How to Use This List
The right way to use this list is not to memorise the names but to pick three from it that look interesting based on the description and listen to one full set from each over the next two weeks. Twenty-something hours of listening will give you a working sense of the current female-DJ landscape in trance — much faster than reading more articles. The names matter less than the listening.
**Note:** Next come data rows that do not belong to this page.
(* ===== verification/Tree.v ===== *)
(** * The window of devices

    userspace/wusbip: the tree of servers and their devices that the GUI shows, in wusbip.cpp, with
    device_columns.cpp, utils.cpp and filter_dialog.cpp.  A wxString is a list of character codes; a device is a row of the texts of its columns.
    [None] is an assertion that fails. *)

From Stdlib Require Import(notations) Strings.String.
From S2P Require Import Prelude Policy Proto Session Filter Client Persist FilterCmd Remote Text.
From S2P Require UsbIds.

(** ** Columns (device_columns.h) *)

Definition COL_BUSID : nat := 0.
Definition COL_PORT : nat := 1.
Definition COL_SPEED : nat := 2.
Definition COL_VENDOR : nat := 3.
Definition COL_PRODUCT : nat := 4.
Definition COL_STATE : nat := 5.
Definition COL_PERSISTENT : nat := 6.
Definition COL_NOTES : nat := 7.
Definition COL_DEVID : nat := 8.
Definition COL_SERIAL : nat := 9.
Definition COL_SOURCE_ID : nat := 10.
Definition UPD_COL_FIRST : nat := COL_PORT.
Definition UPD_COL_LAST : nat := COL_SOURCE_ID.
Definition DEV_COL_URL : nat := 11.
Definition DEV_COL_CNT : nat := 12.

(** device_columns: an array of [DEV_COL_CNT] texts; a row of the tree has those up to
    [COL_SOURCE_ID]. *)
Definition get (dc : list (list Z)) (col : nat) : list Z := nth col dc [].
Definition set (dc : list (list Z)) (col : nat) (v : list Z) : list (list Z) := <[col := v]> dc.
Definition no_columns : list (list Z) := replicate DEV_COL_CNT [].

#[global] Arguments get : simpl never.
#[global] Arguments set : simpl never.

Definition get_url (dc : list (list Z)) : list Z := get dc DEV_COL_URL.

Definition mkflag (col : nat) : Z := Z.shiftl 1 (Z.of_nat col).
Definition mkflags (cols : list nat) : Z := fold_left (fun flags col => Z.lor flags (mkflag col)) cols 0.
Definition has_flag (flags : Z) (col : nat) : bool := negb (Z.land flags (mkflag col) =? 0).

(** operator == of device_columns *)
Definition same_key (a b : list (list Z)) : bool := bool_decide (get_url a = get_url b) && bool_decide (get a COL_BUSID = get b COL_BUSID).

#[global] Instance device_location_eq_dec : EqDecision device_location.
Proof. solve_decision. Defined.

Definition wx_assert (b : bool) : option unit := if b then Some tt else None.

(** ** Texts *)

(** enum class state *)
Definition unplugged : Z := 0.
Definition connecting : Z := 1.
Definition connected : Z := 2.
Definition plugged : Z := 3.
Definition disconnected : Z := 4.
Definition unplugging : Z := 5.

(** vhci::get_state_str *)
Definition get_state_str (st : Z) : list Z :=
  if (0 <=? st) && (st <? 6) then
    nth (Z.to_nat st) (map wide ["unplugged"; "connecting"; "connected"; "plugged"; "disconnected"; "unplugging"]%string) []
  else [].

(** to_string(state): squares for the states that last. *)
Definition to_string (st : Z) : list Z :=
  if st =? unplugged then [0x25FB] else if st =? plugged then [0x25A3] else get_state_str st.

Definition g_persistent_mark : list Z := [0x2713].

(** get_speed_str of the GUI *)
Definition get_speed_str (s : usb_speed) : list Z :=
  match s with
  | UsbLowSpeed => wide "Low"%string
  | UsbFullSpeed => wide "Full"%string
  | UsbHighSpeed => wide "High"%string
  | UsbSuperSpeed => wide "Super"%string
  end.

(** to_wxstring(source_id) *)
Definition to_wxstring (source_id : Z) : list Z := if source_id =? 0 then [] else format_lx source_id.

Definition make_devid (busnum devnum : Z) : Z := u32 (Z.lor (u32 (Z.shiftl busnum 16)) (Z.land devnum 65535)).

Definition is_empty_device (d : imported_device) : bool := devid d =? 0.

(** split_server_url: at the last colon. *)
Fixpoint find_last_of (c : Z) (s : list Z) : option nat :=
  match s with
  | [] => None
  | x :: s => match find_last_of c s with Some n => Some (S n) | None => if x =? c then Some 0%nat else None end
  end.

Definition split_server_url (url : list Z) : option (list Z * list Z) :=
  pos ← find_last_of 58 url; Some (take pos url, drop (S pos) url).

(** is_port_residual *)
Definition is_port_residual (st : Z) : bool := (st =? unplugged) || (st =? connecting) || (st =? connected).

(** get_saved_keys *)
Definition get_saved_keys : list (list Z * nat) :=
  [(wide "busid", COL_BUSID); (wide "devid", COL_DEVID); (wide "speed", COL_SPEED); (wide "vendor", COL_VENDOR);
   (wide "product", COL_PRODUCT); (wide "serial", COL_SERIAL); (wide "notes", COL_NOTES)]%string.

Definition get_saved_flags : Z := mkflags (map snd get_saved_keys).

Definition set_saved_columns (dc saved : list (list Z)) : list (list Z) :=
  fold_left (fun dc k => set dc (snd k) (get saved (snd k))) get_saved_keys dc.

Section gui.
(** wxString::FromUTF8, FromAscii and utf8_string. *)
Context (from_utf8 from_ascii : list byte -> list Z) (to_utf8 : list Z -> list byte).

(** The names of vendors and products. *)
Context (ids : UsbIds.ids).

Definition make_server_url (loc : device_location) : list Z := from_utf8 (hostname loc ++ [x3a] ++ service loc).

Definition make_device_url (loc : device_location) : list Z := from_utf8 (hostname loc ++ [x3a] ++ service loc ++ [x2f] ++ busid loc).

Definition make_cmp_key (loc : device_location) : list (list Z) :=
  set (set no_columns DEV_COL_URL (make_server_url loc)) COL_BUSID (from_utf8 (busid loc)).

(** set_vendor_product *)
Definition set_id (dc : list (list Z)) (col : nat) (id : Z) (str : list byte) : list (list Z) :=
  if id =? 0 then dc else set dc col (if bool_decide (str = []) then format_08x id else from_ascii str).

Definition set_vendor_product (dc : list (list Z)) (vendor_id product_id : Z) : list (list Z) :=
  let '(vendor, product) := UsbIds.find_product ids vendor_id product_id in
  set_id (set_id dc COL_VENDOR vendor_id vendor) COL_PRODUCT product_id product.

(** make_persistent_device; without a colon the names stay empty. *)
Definition make_persistent_device (url busid serial : list Z) : persistent_device :=
  let '(hostname, service) := default ([], []) (split_server_url url) in
  {| pd_location := {| Client.hostname := to_utf8 hostname; Client.service := to_utf8 service; Client.busid := to_utf8 busid |};
     pd_serial := to_utf8 serial |}.

Definition persistent_of (dc : list (list Z)) : persistent_device := make_persistent_device (get_url dc) (get dc COL_BUSID) (get dc COL_SERIAL).

(** make_device_columns(imported_device) *)
Definition imported_columns (d : imported_device) : option (list (list Z) * Z) :=
  let dc := make_cmp_key (location d) in
  if is_empty_device d then
    _ ← wx_assert (match speed d with UsbLowSpeed => true | _ => false end);
    _ ← wx_assert (vendor d =? 0); _ ← wx_assert (product d =? 0); _ ← wx_assert (port d =? 0);
    Some (dc, 0)
  else
    let dc := set dc COL_DEVID (format_08x (devid d)) in
    let dc := set dc COL_SPEED (get_speed_str (speed d)) in
    let dc := set_vendor_product dc (vendor d) (product d) in
    let flags := Z.lor 0 (mkflags [COL_DEVID; COL_SPEED; COL_VENDOR; COL_PRODUCT]) in
    let '(dc, flags) := if port d =? 0 then (dc, flags) else (set dc COL_PORT (format_03d (port d)), Z.lor flags (mkflag COL_PORT)) in
    let '(dc, flags) :=
      if bool_decide (serial d = []) then (dc, flags) else (set dc COL_SERIAL (from_utf8 (serial d)), Z.lor flags (mkflag COL_SERIAL)) in
    Some (dc, flags).

(** make_device_columns(device_state) *)
Definition make_device_columns (st : device_state) : option (list (list Z) * Z) :=
  '(dc, flags) ← imported_columns (ds_device st);
  let dc := set dc COL_STATE (to_string (ds_state st)) in
  let flags := Z.lor flags (mkflag COL_STATE) in
  let dc := set dc COL_SOURCE_ID (to_wxstring (ds_source st)) in
  Some (dc, Z.lor flags (mkflag COL_SOURCE_ID)).

(** Sets: std::set of devices compares the locations, that of saved devices the server and the
    bus id; of equal elements the first is kept. *)
Definition contains_persistent (persistent : list persistent_device) (pd : persistent_device) : bool :=
  existsb (fun x => bool_decide (pd_location x = pd_location pd)) persistent.

Definition find_saved (saved : list (list (list Z))) (dc : list (list Z)) : option (list (list Z)) := head (filter (fun s => same_key s dc = true) saved).

(** update_from_saved *)
Definition update_from_saved (dc : list (list Z)) (flags : Z) (persistent : list persistent_device)
    (saved : option (list (list (list Z)))) (notes_only : bool) : option (list (list Z) * Z) :=
  '(dc, flags) ←
    match saved ≫= (fun saved => find_saved saved dc) with
    | None => Some (dc, flags)
    | Some i =>
        if notes_only then
          _ ← wx_assert (negb (has_flag flags COL_NOTES));
          Some (set dc COL_NOTES (get i COL_NOTES), Z.lor flags (mkflag COL_NOTES))
        else Some (set_saved_columns dc i, Z.lor flags get_saved_flags)
    end;
  if contains_persistent persistent (persistent_of dc) then
    _ ← wx_assert (negb (has_flag flags COL_PERSISTENT));
    Some (set dc COL_PERSISTENT g_persistent_mark, Z.lor flags (mkflag COL_PERSISTENT))
  else Some (dc, flags).

(** ** The tree *)

Record server : Type := { url : list Z; rows : list (list (list Z)) }.

(** An item is the position of its server and its own among the children. *)
Fixpoint find_index {A} (p : A -> bool) (l : list A) : option nat :=
  match l with [] => None | x :: l => if p x then Some 0%nat else S <$> find_index p l end.

Definition find_or_add_server (tree : list server) (u : list Z) : nat * list server :=
  match find_index (fun s => bool_decide (url s = u)) tree with
  | Some i => (i, tree)
  | None => (length tree, tree ++ [{| url := u; rows := [] |}])
  end.

(** The row of a device that is added: its bus id. *)
Definition new_row (busid : list Z) : list (list Z) := set (replicate DEV_COL_URL []) COL_BUSID busid.

Definition with_rows (s : server) (r : list (list (list Z))) : server := {| url := url s; rows := r |}.

Definition find_or_add_device (tree : list server) (u busid : list Z) : option ((nat * nat) * bool * list server) :=
  let '(i, tree) := find_or_add_server tree u in
  s ← tree !! i;
  match find_index (fun r => bool_decide (get r COL_BUSID = busid)) (rows s) with
  | Some j => Some ((i, j), false, tree)
  | None => Some ((i, length (rows s)), true, <[i := with_rows s (rows s ++ [new_row busid])]> tree)
  end.

Definition row_at (tree : list server) (dev : nat * nat) : option (list (list Z)) := s ← tree !! dev.1; rows s !! dev.2.

Definition set_row (tree : list server) (dev : nat * nat) (r : list (list Z)) : list server :=
  match tree !! dev.1 with Some s => <[dev.1 := with_rows s (<[dev.2 := r]> (rows s))]> tree | None => tree end.

(** remove_device: a server without devices goes too. *)
Definition remove_device (tree : list server) (dev : nat * nat) : option (list server) :=
  s ← tree !! dev.1;
  let r := delete dev.2 (rows s) in
  Some (if bool_decide (r = []) then delete dev.1 tree else <[dev.1 := with_rows s r]> tree).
A Listener's Note — Building a Listening Plan From the List
The article's closing advice — pick three names, listen to one full set from each over two weeks — is the most directly useful instruction in the whole piece. From the listener side, that protocol works because it matches how weekly A State of Trance listening actually builds taste: not by reading rankings, but by sitting with one selector's sensibility long enough to learn what they reach for. Twenty hours with three of the names on this list will produce a more durable understanding of the current female-DJ landscape than any number of think pieces, including the article above.
What is worth adding from inside listening is that the list reads differently once you have done the work. The order stops mattering. What matters is which three names you actually returned to, and what specific selections by them are still in rotation a month later. The list is a starting point; the listening week is what tells you which names belong on a longer personal ranking and which were one-time entries. The article is correct that the names matter less than the listening — that is exactly the right way to engage a piece like this.